## [TASK OBJECTIVE]
Only the lines from the top of the following listing through the line with "Example dot_shape_mismatch : Np.dot" belong in your answer, exactly as written.

## [RECORD SET]
Definition sample_two_steps : FiniteDifferences :=
  init 50 50 0.1 (5 / 12) 0.4 100 2 2 false.

Definition sample_two_steps_cn : FDCnEu.coefficients :=
  match FDCnEu.setup_coefficients sample_two_steps with
  | Ok co => co
  | Raise _ => FDCnEu.mkCoef [] [] [] [] []
  end.

Definition sample_two_steps_implicit : FDImplicitEu.coefficients :=
  match FDImplicitEu.setup_coefficients sample_two_steps with
  | Ok co => co
  | Raise _ => FDImplicitEu.mkCoef [] [] [] []
  end.

(** The attribute [payoffs] of an American solver after
    [setup_boundary_conditions]. *)
Definition american_payoffs (s : FDCnAm.t) : list R :=
  match FDCnAm.setup_boundary_conditions s with
  | Ok bc => FDCnAm.payoffs bc
  | Raise _ => []
  end.

(** The exercise value at spot [x]. *)
Definition intrinsic (s : FiniteDifferences) (x : R) : R :=
  Rmax 0 (if is_call s then x - K s else K s - x).


(** * Properties *)

(** ** The array primitives on small inputs *)

Example interior_of_5 : FDExplicitEu.interior 5 = [2; 3; 4]%nat.
Proof. reflexivity. Qed.

Example interior_of_2 : FDExplicitEu.interior 2 = [].
Proof. reflexivity. Qed.

Example slice_inner : Np.slice 1 4 [10; 11; 12; 13; 14] = [11; 12; 13].
Proof. reflexivity. Qed.

Example slice_past_the_end : Np.slice 2 9 [10; 11; 12] = [12].
Proof. reflexivity. Qed.

Example diag_below : Np.diag [7; 8] (-1) = [[0; 0; 0]; [7; 0; 0]; [0; 8; 0]].
Proof. reflexivity. Qed.

Example diag_above : Np.diag [7; 8] 1 = [[0; 7; 0]; [0; 0; 8]; [0; 0; 0]].
Proof. reflexivity. Qed.

Example get_back_second_last : Np.get_back [1; 2; 3; 4] 2 = Ok 3.
Proof. reflexivity. Qed.

Example get_out_of_range : Np.get [1; 2; 3] 3 = Raise IndexError.
Proof. reflexivity. Qed.

Example set_init_keeps_last : set_init [0; 0; 9] [4; 5] = Ok [4; 5; 9].
Proof. reflexivity. Qed.

Example set_init_wrong_length : set_init [0; 0; 9] [4; 5; 6] = Raise ValueError.
Proof. reflexivity. Qed.

Example set_last_column_small :
  set_last_column [[0; 0]; [0; 0]] [4; 5] = Ok [[0; 4]; [0; 5]].
Proof. reflexivity. Qed.

Example dot_shape_mismatch : Np.dot [[1; 2]; [3; 4]] [1; 1; 1] = Raise ValueError.
Proof. reflexivity. Qed.

Example interp_between_two_nodes : Np.interp 1 [0; 2] [10; 20] = Ok 15.
Proof.
  unfold Np.interp. cbn [length List.last Np.search].
  rewrite decide_True by done.
  destruct (Rlt_dec 2 1); [lra |]. destruct (Rlt_dec 1 0); [lra |].
  destruct (Rle_dec 2 1); [lra |]. destruct (Req_dec_T 0 1); [lra |].
  f_equal. lra.
Qed.

Example interp_right_of_the_nodes : Np.interp 3 [0; 2] [10; 20] = Ok 20.
Proof.
  unfold Np.interp. cbn [length List.last].
  rewrite decide_True by done. destruct (Rlt_dec 2 3); [done | lra].
Qed.

Example dt_without_time_steps :
  dt (init 50 50 0.1 1 0.4 100 4 0 false) = Raise ZeroDivisionError.
Proof. reflexivity. Qed.

Example barrier_without_price_steps :
  FDCnDo.init 50 50 0.1 1 0.4 40 100 0 2 false = Raise ZeroDivisionError.
Proof. reflexivity. Qed.

(** ** Array lemmas *)

Lemma get_Ok {A} (l : list A) i x : Np.get l i = Ok x <-> l !! i = Some x.
Proof. unfold Np.get. destruct (l !! i); split; congruence. Qed.

Lemma get_Raise {A} (l : list A) i e :
  Np.get l i = Raise e <-> (length l <= i)%nat /\ e = IndexError.
Proof.
  unfold Np.get. destruct (l !! i) eqn:E.
  - apply lookup_lt_Some in E. split; [congruence | lia].
  - apply lookup_ge_None in E. split; [intros [= <-]; done | intros [_ ->]; done].
Qed.

Lemma get_lt {A} (l : list A) i :
  (i < length l)%nat -> exists x, Np.get l i = Ok x /\ l !! i = Some x.
Proof.
  intros H. destruct (lookup_lt_is_Some_2 l i H) as [x Hx].
  exists x. split; [by apply get_Ok | done].
Qed.

Lemma lookup_arange n i : (i < n)%nat -> Np.arange n !! i = Some (INR i).
Proof.
  intros H. unfold Np.arange. rewrite list_lookup_fmap, lookup_seq_lt by done. done.
Qed.

Lemma length_arange n : length (Np.arange n) = n.
Proof. unfold Np.arange. by rewrite length_fmap, length_seq. Qed.

(** ** FDExplicitEu: coefficients *)

(** C2, as the code has it: the coefficient arrays of the explicit scheme
    have one entry per index [0..M-1], with
    [a[i] = 0.5*dt*(sigma^2 i^2 - r i)], [b[i] = 1 - dt*(sigma^2 i^2 + r)],
    [c[i] = 0.5*dt*(sigma^2 i^2 + r i)] and [dt = T/N]; index [M] is out of
    range. *)
Theorem explicit_coefficients (s : FiniteDifferences) :
  i_values s = Np.arange (M s) -> N s <> O ->
  exists co,
    FDExplicitEu.setup_coefficients s = Ok co /\
    length (FDExplicitEu.a co) = M s /\
    length (FDExplicitEu.b co) = M s /\
    length (FDExplicitEu.c co) = M s /\
    (forall i, (i < M s)%nat ->
       let dt := T s / INR (N s) in
       Np.get (FDExplicitEu.a co) i
         = Ok (0.5 * dt * (sigma s ^ 2 * INR i ^ 2 - r s * INR i)) /\
       Np.get (FDExplicitEu.b co) i
         = Ok (1 - dt * (sigma s ^ 2 * INR i ^ 2 + r s)) /\
       Np.get (FDExplicitEu.c co) i
         = Ok (0.5 * dt * (sigma s ^ 2 * INR i ^ 2 + r s * INR i))) /\
    Np.get (FDExplicitEu.a co) (M s) = Raise IndexError /\
    Np.get (FDExplicitEu.b co) (M s) = Raise IndexError /\
    Np.get (FDExplicitEu.c co) (M s) = Raise IndexError.
Proof.
  intros Hi HN. unfold FDExplicitEu.setup_coefficients, dt, pydiv.
  destruct (N s) as [|n] eqn:EN; [done |]. cbn [rbind].
  eexists. split; [reflexivity |]. cbn [FDExplicitEu.a FDExplicitEu.b FDExplicitEu.c].
  rewrite Hi, !length_fmap, length_arange.
  repeat split; try done.
  - apply get_Ok. rewrite list_lookup_fmap, lookup_arange by done. done.
  - apply get_Ok. rewrite list_lookup_fmap, lookup_arange by done. done.
  - apply get_Ok. rewrite list_lookup_fmap, lookup_arange by done. done.
  - apply get_Raise. rewrite length_fmap, length_arange. done.
  - apply get_Raise. rewrite length_fmap, length_arange. done.
  - apply get_Raise. rewrite length_fmap, length_arange. done.
Qed.

Lemma explicit_coefficients_witness :
  exists co,
    FDExplicitEu.setup_coefficients sample_explicit = Ok co /\
    length (FDExplicitEu.a co) = 4%nat /\
    length (FDExplicitEu.b co) = 4%nat /\
    length (FDExplicitEu.c co) = 4%nat /\
    (forall i, (i < 4)%nat ->
       let dt := 5 / 12 / INR 2 in
       Np.get (FDExplicitEu.a co) i
         = Ok (0.5 * dt * (0.4 ^ 2 * INR i ^ 2 - 0.1 * INR i)) /\
       Np.get (FDExplicitEu.b co) i
         = Ok (1 - dt * (0.4 ^ 2 * INR i ^ 2 + 0.1)) /\
       Np.get (FDExplicitEu.c co) i
         = Ok (0.5 * dt * (0.4 ^ 2 * INR i ^ 2 + 0.1 * INR i))) /\
    Np.get (FDExplicitEu.a co) 4 = Raise IndexError /\
    Np.get (FDExplicitEu.b co) 4 = Raise IndexError /\
    Np.get (FDExplicitEu.c co) 4 = Raise IndexError.
Proof.
  apply (explicit_coefficients sample_explicit); [reflexivity | simpl; lia].
Defined.

(** C2, as the specification states it, fails: with [M = 4] the arrays have
    four entries and [a[4]] raises [IndexError]. *)
Lemma explicit_coefficients_not_up_to_M :
  exists co,
    FDExplicitEu.setup_coefficients sample_explicit = Ok co /\
    length (FDExplicitEu.a co) = 4%nat /\
    Np.get (FDExplicitEu.a co) (M sample_explicit) = Raise IndexError /\
    ~ (exists x, Np.get (FDExplicitEu.a co) (M sample_explicit) = Ok x).
Proof.
  eexists. split; [reflexivity |]. split; [reflexivity |].
  split; [reflexivity |]. intros [x Hx]. discriminate Hx.
Qed.

(** ** Grids *)

Lemma shape_lookup g rows cols i row :
  shape g rows cols -> g !! i = Some row -> length row = cols.
Proof.
  intros [_ Hall] Hrow. rewrite Forall_lookup in Hall. by eapply Hall.
Qed.

Lemma shape_row g rows cols i :
  shape g rows cols -> (i < rows)%nat ->
  exists row, g !! i = Some row /\ length row = cols.
Proof.
  intros Hs Hi. destruct (lookup_lt_is_Some_2 g i) as [row Hrow].
  { destruct Hs as [-> _]. done. }
  exists row. split; [done | by eapply shape_lookup].
Qed.

Lemma grid_get_cell g rows cols i j :
  shape g rows cols -> (i < rows)%nat -> (j < cols)%nat ->
  grid_get g i j = Ok (cell g i j).
Proof.
  intros Hs Hi Hj. destruct (shape_row g rows cols i Hs Hi) as (row & Hrow & Hlen).
  destruct (lookup_lt_is_Some_2 row j) as [x Hx]; [lia |].
  unfold grid_get, cell, Np.get. rewrite Hrow. cbn. by rewrite Hx.
Qed.

Lemma grid_set_spec g rows cols i j v :
  shape g rows cols -> (i < rows)%nat -> (j < cols)%nat ->
  exists g', grid_set g i j v = Ok g' /\ shape g' rows cols /\
    forall i' j', cell g' i' j' = if decide (i' = i /\ j' = j) then v else cell g i' j'.
Proof.
  intros Hs Hi Hj. destruct (shape_row g rows cols i Hs Hi) as (row & Hrow & Hlen).
  exists (<[i := <[j := v]> row]> g).
  assert (Hig : (i < length g)%nat) by (destruct Hs as [-> _]; done).
  split; [| split].
  - unfold grid_set, Np.get, Np.set. rewrite Hrow. cbn.
    rewrite decide_True by lia. cbn. by rewrite decide_True by done.
  - destruct Hs as [Hl Hall]. split; [by rewrite length_insert |].
    apply Forall_insert; [done |]. by rewrite length_insert.
  - intros i' j'. unfold cell. destruct (decide (i' = i)) as [-> | Hne].
    + rewrite list_lookup_insert_eq by done. cbn. rewrite Hrow. cbn.
      destruct (decide (j' = j)) as [-> | Hnj].
      * rewrite list_lookup_insert_eq by lia. by rewrite decide_True.
      * rewrite list_lookup_insert_ne by done. by rewrite decide_False by tauto.
    + rewrite list_lookup_insert_ne by done. by rewrite decide_False by tauto.
Qed.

## [RESULT FOR THIS EXERCISE]
Definition sample_two_steps : FiniteDifferences :=
  init 50 50 0.1 (5 / 12) 0.4 100 2 2 false.

Definition sample_two_steps_cn : FDCnEu.coefficients :=
  match FDCnEu.setup_coefficients sample_two_steps with
  | Ok co => co
  | Raise _ => FDCnEu.mkCoef [] [] [] [] []
  end.

Definition sample_two_steps_implicit : FDImplicitEu.coefficients :=
  match FDImplicitEu.setup_coefficients sample_two_steps with
  | Ok co => co
  | Raise _ => FDImplicitEu.mkCoef [] [] [] []
  end.

(** The attribute [payoffs] of an American solver after
    [setup_boundary_conditions]. *)
Definition american_payoffs (s : FDCnAm.t) : list R :=
  match FDCnAm.setup_boundary_conditions s with
  | Ok bc => FDCnAm.payoffs bc
  | Raise _ => []
  end.

(** The exercise value at spot [x]. *)
Definition intrinsic (s : FiniteDifferences) (x : R) : R :=
  Rmax 0 (if is_call s then x - K s else K s - x).


(** * Properties *)

(** ** The array primitives on small inputs *)

Example interior_of_5 : FDExplicitEu.interior 5 = [2; 3; 4]%nat.
Proof. reflexivity. Qed.

Example interior_of_2 : FDExplicitEu.interior 2 = [].
Proof. reflexivity. Qed.

Example slice_inner : Np.slice 1 4 [10; 11; 12; 13; 14] = [11; 12; 13].
Proof. reflexivity. Qed.

Example slice_past_the_end : Np.slice 2 9 [10; 11; 12] = [12].
Proof. reflexivity. Qed.

Example diag_below : Np.diag [7; 8] (-1) = [[0; 0; 0]; [7; 0; 0]; [0; 8; 0]].
Proof. reflexivity. Qed.

Example diag_above : Np.diag [7; 8] 1 = [[0; 7; 0]; [0; 0; 8]; [0; 0; 0]].
Proof. reflexivity. Qed.

Example get_back_second_last : Np.get_back [1; 2; 3; 4] 2 = Ok 3.
Proof. reflexivity. Qed.

Example get_out_of_range : Np.get [1; 2; 3] 3 = Raise IndexError.
Proof. reflexivity. Qed.

Example set_init_keeps_last : set_init [0; 0; 9] [4; 5] = Ok [4; 5; 9].
Proof. reflexivity. Qed.

Example set_init_wrong_length : set_init [0; 0; 9] [4; 5; 6] = Raise ValueError.
Proof. reflexivity. Qed.

Example set_last_column_small :
  set_last_column [[0; 0]; [0; 0]] [4; 5] = Ok [[0; 4]; [0; 5]].
Proof. reflexivity. Qed.

Example dot_shape_mismatch : Np.dot [[1; 2]; [3; 4]] [1; 1; 1] = Raise ValueError.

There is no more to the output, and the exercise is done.